#### Action item
Which lines of the records below contain the word "false"? Copy each of them out.

#### Material provided
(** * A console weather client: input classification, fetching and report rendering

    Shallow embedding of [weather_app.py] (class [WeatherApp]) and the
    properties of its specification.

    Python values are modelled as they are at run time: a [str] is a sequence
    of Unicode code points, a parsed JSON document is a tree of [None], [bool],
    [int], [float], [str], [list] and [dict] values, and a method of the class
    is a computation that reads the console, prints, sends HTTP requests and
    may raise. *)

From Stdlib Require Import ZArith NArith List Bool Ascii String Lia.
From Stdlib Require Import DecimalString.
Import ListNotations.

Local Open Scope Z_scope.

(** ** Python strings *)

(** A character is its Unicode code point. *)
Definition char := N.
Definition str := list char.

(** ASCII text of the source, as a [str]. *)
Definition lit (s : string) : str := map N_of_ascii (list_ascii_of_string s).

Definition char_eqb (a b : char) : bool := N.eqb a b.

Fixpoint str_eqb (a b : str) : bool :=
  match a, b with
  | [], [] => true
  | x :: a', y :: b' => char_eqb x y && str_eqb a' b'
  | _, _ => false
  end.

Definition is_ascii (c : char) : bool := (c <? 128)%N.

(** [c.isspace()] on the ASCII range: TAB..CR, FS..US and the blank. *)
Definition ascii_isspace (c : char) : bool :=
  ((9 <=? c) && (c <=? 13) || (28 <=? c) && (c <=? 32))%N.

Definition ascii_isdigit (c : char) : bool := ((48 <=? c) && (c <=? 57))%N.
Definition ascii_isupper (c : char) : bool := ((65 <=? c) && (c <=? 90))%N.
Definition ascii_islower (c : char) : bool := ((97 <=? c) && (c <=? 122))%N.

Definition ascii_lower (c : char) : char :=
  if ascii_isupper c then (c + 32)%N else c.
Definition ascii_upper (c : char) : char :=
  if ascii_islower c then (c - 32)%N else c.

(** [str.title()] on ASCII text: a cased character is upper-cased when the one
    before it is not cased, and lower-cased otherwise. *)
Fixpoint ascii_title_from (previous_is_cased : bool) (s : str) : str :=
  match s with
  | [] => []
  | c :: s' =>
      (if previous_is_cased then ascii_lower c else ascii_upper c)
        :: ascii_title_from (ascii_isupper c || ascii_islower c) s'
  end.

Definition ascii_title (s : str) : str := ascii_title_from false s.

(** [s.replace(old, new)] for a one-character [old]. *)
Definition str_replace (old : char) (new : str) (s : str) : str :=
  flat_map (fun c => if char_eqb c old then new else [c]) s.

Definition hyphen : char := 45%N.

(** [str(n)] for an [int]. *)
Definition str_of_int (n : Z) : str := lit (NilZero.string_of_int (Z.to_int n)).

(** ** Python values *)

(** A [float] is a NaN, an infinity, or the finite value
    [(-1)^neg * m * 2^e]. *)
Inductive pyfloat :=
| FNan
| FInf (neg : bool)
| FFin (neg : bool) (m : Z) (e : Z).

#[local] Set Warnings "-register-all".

#### The completed task
  | _, _ => false
Definition ascii_title (s : str) : str := ascii_title_from false s.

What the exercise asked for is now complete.